ABOUT THIS EXERCISE
Repeat, exactly as written, the lines of the records below from the first through the line with "(** Lines 30-261: [manager_init]", but none past it.
── RAW DATA
(** Lines 305-330: a turn of the loop up to the managerState message,
    that is [tick] without the test of the shutdown flags. *)
Definition tick_body (X : Ext) (ignore : list string) (i : TickIn)
    (started_prev : bool) : M unit :=
  sm_update X i ;;;
  transition_clears X (started_in i) started_prev ;;;
  when (negb (Bool.eqb (started_in i) started_prev))
    (call_with_params X (Call_write_onroad_params (started_in i))) ;;;
  call_with_params X (Call_ensure_running (started_in i) ignore) ;;;
  print_running X ;;;
  send_managerState X.

(** Lines 30-261: [manager_init] up to the pre-import. *)
Definition init_head (X : Ext) : M unit :=
  manager_init_params X ;;; manager_init_identity X.

(** Lines 345-354: [main] up to the [try]; the result tells whether the
    [try] is reached ([false]: the early return under PREPAREONLY). *)
Definition main_head (X : Ext) : M bool :=
  manager_init X ;;;
  prepareonly <- os_getenv "PREPAREONLY" ;;
  if prepareonly is Some _ then ret false
  else
    h <- get_trace ;;
    when (os_path_exists X h (PREBUILT_FILE X)) (call X (Call_os_remove (PREBUILT_FILE X))) ;;;
    call X Call_signal_SIGTERM ;;;
    ret true.

(** Events that belong to neither the supervised block nor the dispatch
    of the terminal action. *)
Definition outside_supervision (ev : Event) : Prop :=
  is_enter "manager_thread" ev = false /\
  is_enter "manager_cleanup" ev = false /\
  is_host_action ev = false.

(** Events of the guarded thread: none belongs to the cleanup or is a
    terminal action. *)
Definition inside_thread (ev : Event) : Prop :=
  is_enter "manager_cleanup" ev = false /\ is_stop ev = false /\ is_host_action ev = false.

Definition not_cleanup (ev : Event) : Prop :=
  is_enter "manager_cleanup" ev = false /\ is_stop ev = false.

(** Lines 356-360: the [try] block with its [except Exception] handler. *)
Definition guarded_thread (X : Ext) (inputs : list TickIn) : M unit :=
  try_except (manager_thread X inputs) is_Exception
    (fun _ => emit (Log "traceback") ;;; call X Call_sentry_capture_exception).

Definition before_reconcile (ev : Event) : Prop :=
  is_ensure_running ev = false /\ is_pm_send ev = false.

Definition after_reconcile (ev : Event) : Prop :=
  is_clear ev = false /\ is_ensure_running ev = false.

(** ** Scenarios *)

(** Collaborators that only differ in the registry, in which calls
    raise and in what the legacy [SLCPriority] reads as; booleans are
    stored as "1" and "0", a float as its integer part. *)
Definition scenario_with (reg : list string) (flt : list Event -> Event -> option exn)
    (legacy_slc : Z) : Ext := {|
  registry := reg;
  has_proc := fun _ _ => true;
  fault := flt;
  helper_store := fun _ s => s;
  key_type := fun _ _ => false;
  decode_bool := fun o => match o with Some "1" => true | _ => false end;
  encode_bool := fun b => if b then "1" else "0";
  decode_int := fun _ => legacy_slc;
  encode_int := fun z => pretty z;
  decode_float := fun _ => 0%Q;
  encode_float := fun q => String.append (pretty (Qnum q / Zpos (Qden q))%Z) ".0";
  PC := true;
  is_release_branch := false;
  is_tested_branch := false;
  is_dirty := false;
  get_short_branch := "FrogPilot";
  get_version := "0.9.6";
  get_commit := "0000000";
  get_origin := "origin";
  terms_version := "2";
  training_version := "0.2.0";
  LongitudinalPersonality_standard := "standard";
  UNREGISTERED_DONGLE_ID := "UnregisteredDevice";
  register_result := fun _ => Some "0123456789abcdef";
  CRASHES_DIR := "/data/crashes";
  BASEDIR := "/data/openpilot";
  os_path_isfile := fun _ _ => false;
  os_path_exists := fun _ _ => false;
  utcnow_isoformat := fun _ => "2024-06-01T00:00:00";
  datetime_now := fun _ => "2024-06-01 00:00:00";
|}.

Definition scenario (reg : list string) (flt : list Event -> Event -> option exn) : Ext :=
  scenario_with reg flt 0.

(** Nothing raises. *)
Definition ext_quiet : Ext := scenario ["A"; "B"] (fun _ _ => None).

(** Pre-importing process A raises. *)
Definition ext_prepare_fails : Ext :=
  scenario ["A"; "B"]
    (fun _ ev => match ev with
                 | Call_prepare "A" => Some (PyException "ImportError")
                 | _ => None
                 end).

(** The Reconciler raises when the device is started. *)
Definition ext_reconcile_fails : Ext :=
  scenario ["A"; "B"]
    (fun _ ev => match ev with
                 | Call_ensure_running true _ => Some (PyException "RuntimeError")
                 | _ => None
                 end).

(** The blocking stop of process A raises (a process that cannot be
    killed). *)
Definition ext_stop_fails : Ext :=
  scenario ["A"; "B"]
    (fun _ ev => match ev with
                 | Call_stop "A" true => Some (PyException "RuntimeError")
                 | _ => None
                 end).

(** The legacy [SLCPriority] setting reads as 1. *)
Definition ext_legacy_slc : Ext := scenario_with ["A"; "B"] (fun _ _ => None) 1.

Definition world0 : World := {| store := ∅; environ := ∅; trace := [] |}.

Definition world_prepareonly : World :=
  {| store := ∅; environ := {["PREPAREONLY" := "1"]}; trace := [] |}.

Definition world_registered : World :=
  {| store := {["DongleId" := "0123456789abcdef"]}; environ := ∅; trace := [] |}.

Definition offroad_tick : TickIn := {| started_in := false; external_puts := [] |}.
Definition onroad_tick : TickIn := {| started_in := true; external_puts := [] |}.
Definition reboot_tick : TickIn :=
  {| started_in := true; external_puts := [("DoReboot", "1")] |}.
Definition reboot_and_shutdown_tick : TickIn :=
  {| started_in := true; external_puts := [("DoShutdown", "1"); ("DoReboot", "1")] |}.
Definition uninstall_and_reboot_tick : TickIn :=
  {| started_in := false; external_puts := [("DoUninstall", "1"); ("DoReboot", "1")] |}.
────
WRITTEN SOLUTION
(** Lines 305-330: a turn of the loop up to the managerState message,
    that is [tick] without the test of the shutdown flags. *)
Definition tick_body (X : Ext) (ignore : list string) (i : TickIn)
    (started_prev : bool) : M unit :=
  sm_update X i ;;;
  transition_clears X (started_in i) started_prev ;;;
  when (negb (Bool.eqb (started_in i) started_prev))
    (call_with_params X (Call_write_onroad_params (started_in i))) ;;;
  call_with_params X (Call_ensure_running (started_in i) ignore) ;;;
  print_running X ;;;
  send_managerState X.

(** Lines 30-261: [manager_init] up to the pre-import. *)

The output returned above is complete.